### Task directions
I'd like an exact copy of every line from the start of the entries below through the line containing "actor methods were", please.

=== Input data ===

(** * sw-alert-engine: the Ray-based gRPC ingestion server

    A shallow embedding of
    [engine/providers/skywalking/log/grpc/servers/ray_server.py]:
    the actor class [GRPCIngestorActor], the context manager
    [_reserve_port] and the supervisor [main].

    Python's effects are written out:
    - the driver process is a state-and-exception monad [M] over a [World]
      holding the process's sockets, the Ray actors, the order in which
      actor methods were dispatched, and the logger's output;
    - an actor method is a function [Actor -> task A * Actor]: a coroutine
      either returns, raises, or is left suspended on an [await];
    - everything the operating system, Redis and Ray decide is read from an
      environment record [Env]. *)

From Stdlib Require Import NArith ZArith Bool List String Lia.
From stdpp Require Import base list strings pretty.

Local Open Scope string_scope.
Local Open Scope list_scope.

(** ** Exceptions and results *)

Inductive exn :=
  | AttributeError
  | OSError
  | KeyboardInterrupt
  | ValueError
  | RuntimeError
  | RayTaskError.

(** [str(e)], as the logger prints an exception. *)
Definition exn_str (e : exn) : string :=
  match e with
  | AttributeError => "module 'socket' has no attribute 'SO_REUSEPORT'"
  | OSError => "[Errno 98] Address already in use"
  | KeyboardInterrupt => ""
  | ValueError => "Redis URL could not be parsed"
  | RuntimeError => "Failed to bind to address"
  | RayTaskError => "ray task failed"
  end.

#[global] Instance exn_eq_dec : EqDecision exn.
Proof. solve_decision. Defined.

===

### Finished exercise
(** * sw-alert-engine: the Ray-based gRPC ingestion server

    A shallow embedding of
    [engine/providers/skywalking/log/grpc/servers/ray_server.py]:
    the actor class [GRPCIngestorActor], the context manager
    [_reserve_port] and the supervisor [main].

    Python's effects are written out:
    - the driver process is a state-and-exception monad [M] over a [World]
      holding the process's sockets, the Ray actors, the order in which
      actor methods were dispatched, and the logger's output;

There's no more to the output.